1st Reading: AM 9:11-15:
Thus says the Lord: On that day I will raise up the fallen hut of David; I will wall up its breaches, raise up its ruins, and rebuild it as in the days of old, That they may conquer what is left of Edom and all the nations that shall bear my name, say I, the Lord, who will do this. Yes, days are coming, says the Lord, When the plowman shall overtake the reaper, and the vintager, him who sows the seed; The juice of grapes shall drip down the mountains, and all the hills shall run with it. I will bring about the restoration of my people Israel; they shall rebuild and inhabit their ruined cities, Plant vineyards and drink the wine, set out gardens and eat the fruits. I will plant them upon their own ground; never again shall they be plucked From the land I have given them, say I, the Lord, your God.

Gospel: MT 9:14-17:
The disciples of John approached Jesus and said, “Why do we and the Pharisees fast much, but your disciples do not fast?” Jesus answered them, “Can the wedding guests mourn as long as the bridegroom is with them? The days will come when the bridegroom is taken away from them, and then they will fast. No one patches an old cloak with a piece of unshrunken cloth, for its fullness pulls away from the cloak and the tear gets worse. People do not put new wine into old wineskins. Otherwise the skins burst, the wine spills out, and the skins are ruined. Rather, they pour new wine into fresh wineskins, and both are preserved.”

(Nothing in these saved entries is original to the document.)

Definition byte_of_bits (bits : list Z) : Z :=
  fold_left (fun acc bit => 2 * acc + bit) bits 0.

Fixpoint bytes_of_bits (bits : list Z) : list Z :=
  match bits with
  | b7 :: b6 :: b5 :: b4 :: b3 :: b2 :: b1 :: b0 :: rest =>
      byte_of_bits [b7; b6; b5; b4; b3; b2; b1; b0] :: bytes_of_bits rest
  | _ => []
  end.

(** The bytes the chain receives from a sequence of pair-writes. *)
Definition received (clock : Z) (trace : list (Z * Z)) : list Z :=
  bytes_of_bits (rising_edges clock trace).

(** A line handle none of whose writes fails. *)
Definition reliable (l : Lines) : Prop :=
  forall history v, faulty l history v = false.

(** None of the writes [ws] fails on the handle [l]. *)
Fixpoint accepts (l : Lines) (ws : list (Z * Z)) : bool :=
  match ws with
  | [] => true
  | w :: ws' =>
      negb (faulty l (written l) w) &&
      accepts (mkLines (written l ++ [w]) (lines_released l) (faulty l)) ws'
  end.

(** The length of the framebuffer of [n] LEDs. *)
Definition frame_length (n : Z) : Z :=
  4 + 4 * n + len (_generate_end_sequence n).

(** The stored word of LED [i]. *)
Definition led_word (s : APA102) (i : Z) : list Z :=
  getslice (_data s) (4 + i * 4) (8 + i * 4).

(** The words of all the LEDs, in index order: what lies between the
    start sequence and the end sequence. *)
Definition led_words (s : APA102) : list Z :=
  firstn (Z.to_nat (4 * _leds s)) (skipn 4 (_data s)).

(** The framebuffer [d] with the word [w] stored for LED [i]. *)
Definition store_word (i : Z) (w : list Z) (d : list Z) : list Z :=
  firstn (Z.to_nat (4 + i * 4)) d ++ w ++ skipn (Z.to_nat (4 + i * 4) + 4) d.

(** The layout of the framebuffer: bytes only, the start sequence, one
    marked word per LED, the end sequence; and a scratch word of four
    bytes. *)
Definition well_formed (s : APA102) : bool :=
  (0 <=? _leds s) &&
  (len (_data s) =? frame_length (_leds s)) &&
  forallb byteb (_data s) &&
  list_eqb (firstn 4 (_data s)) APA102_START &&
  forallb (fun i => marked_word (led_word s i)) (range (_leds s)) &&
  list_eqb (skipn (Z.to_nat (4 + 4 * _leds s)) (_data s))
           (_generate_end_sequence (_leds s)) &&
  (List.length (_wrgb_buffer s) =? 4)%nat.

(** The object was not closed. *)
Definition live (s : APA102) : bool :=
  match _view s with
  | ViewOfData => true
  | Released => false
  end.

(** The operations of a controller and the state each one leaves. *)
Inductive op : Type :=
| Get (i : Z)
| Set_ (i : Z) (o : LedOutput)
| SetUnchecked (i : Z) (o : LedOutput)
| Length
| Contains (o : LedOutput)
| Commit
| Close.

Definition run_op (o : op) (s : APA102) : APA102 :=
  match o with
  | Get i => snd (__getitem__ i s)
  | Set_ i v => snd (__setitem__ i v s)
  | SetUnchecked i v => snd (set_unchecked i v s)
  | Length => snd (len_self s)
  | Contains v => snd (__contains__ v s)
  | Commit => snd (commit s)
  | Close => snd (close s)
  end.

(** A sequence of operations, one after the other. *)
Definition run_ops (ops : list op) (s : APA102) : APA102 :=
  fold_left (fun st o => run_op o st) ops s.

(** The caller's side of the contract: [set_unchecked] checks nothing,
    so its index and value are the caller's to get right. *)
Definition respects_contract (o : op) (s : APA102) : bool :=
  match o with
  | SetUnchecked i v => (0 <=? i) && (i <? _leds s) && valid v
  | _ => true
  end.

John’s disciples were puzzled by the fact that Jesus and his disciples did not observe the laws of fasting in order to hasten the coming of the Kingdom of God. Little did they realize that the coming of Jesus marked the beginning of a new era in Israel. The longed-for Messiah has finally arrived. Fasting as a sign of hungering and preparing for his coming has become superfluous. It was no longer necessary. Now is the time of rejoicing. Jesus’ statement about “new wine in new wineskins“ is equally puzzling. While the literal meaning is obvious, the symbolic is not.

It seems that by this expression the Lord asks his disciples to forsake their worldly ways and live by the Spirit of Truth. The “old wineskin“ of their sinful past is incompatible with the newness and vitality of their life in Christ. The new life they have received in Christ is what the Lord describes in the gospel as “new wine“-a precious gift freely and generously given. Jesus’ disciples are to leave behind their old way of sin and embrace their new identity as children of the Heavenly Father.